有研究[15]表明，心衰大鼠模型自噬蛋白LC3-Ⅱ表达上调，7 d 后大鼠心肌细胞自噬功能被激活，提示心肌细胞自噬参与了心衰病理损伤过程。还有研究[16]证实，对心衰大鼠采用姜油酮有效治疗后心肌自噬蛋白LC3-Ⅱ表达降低，亦表明降低心肌自噬蛋白LC3-Ⅱ表达可减少心肌损伤。本研究结果显示，强心方各剂量组LC3-Ⅱ阳性表达率低于模型组（P＜0.05），与卡托普利组比较无显著性差异（P＞0.05），表明强心方可通过减少心肌细胞线粒体自噬而发挥心肌细胞保护作用。

p38MAPK 是MAPK 的下游因子，广泛分布于人体细胞中，在缺氧及炎性反应时表达升高[17]。心衰时心肌p-p38MAPK 可将细胞外信息传递至细胞核，通过转录因子调节多种靶基因共同加重心肌线粒体结构改变及代谢异常等[18]。PPAR-γ 是PPAR 的家族成员之一，具有多种生物调节功能，如抑制炎症及抗肿瘤等[19]。PPAR-γ 在心肌代谢异常疾病中呈低表达，是改善心脏病变的重要靶标。有研究表明，通过激活心衰大鼠PPAR-γ表达后能够增强心肌细胞能量代谢，从而改善心脏重构[20]。
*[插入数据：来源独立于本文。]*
(** * hot-search-scraper: the normalise-and-upsert pipeline and its query layer

    A shallow embedding of [storage.py] (class [HotItemsHistoryDB]), of the
    table declared in [init_db.py], of the weibo adapter's helpers
    ([scraper/weibo.py]: the heat parser, [_safe_q], [parse_items]) and of
    the scrape cycle of [main.py], followed by the properties the
    specification states about them and further properties of the code.

    Conventions.
    - A Python [str] is a list of Unicode code points ([pystr]).
    - Loosely typed values ([Any]) are the JSON-shaped values the adapters
      hand over ([PyVal]): None, booleans, numbers, strings, lists, dicts,
      and tuples. Other objects (bytes among them) are outside the
      development.
    - What the engine leaves to its build or to its query plan is a
      parameter ([Engine]); every statement holds for each engine.
    - A Python call that can raise returns [Result]; [try_except] is
      [try: ... except Exception: ...].
    - A database connection is a pair of tables: what is committed
      ([durable]) and what the connection currently sees ([view]). *)

From Stdlib Require Import ZArith NArith List Lia Bool Ascii String DecimalString.
From stdpp Require Import base gmap list sorting.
本研究结果显示，强心方各剂量组心肌组织p38MAPK、p-p38MAPK 蛋白表达水平低于模型组，PPAR-γ蛋白表达水平高于模型组（P＜0.05），与卡托普利组比较无显著性差异（P＞0.05），表明强心方可通过抑制心衰大鼠心肌组织中p38MAPK活化、促进PPAR-γ表达发挥心肌保护作用。

综上所述，强心方能够通过提高慢性心衰大鼠心肌线粒体能量代谢，降低心肌细胞自噬，抑制心肌p38MAPK 活化、促进PPAR-γ 蛋白表达，进而减轻病变。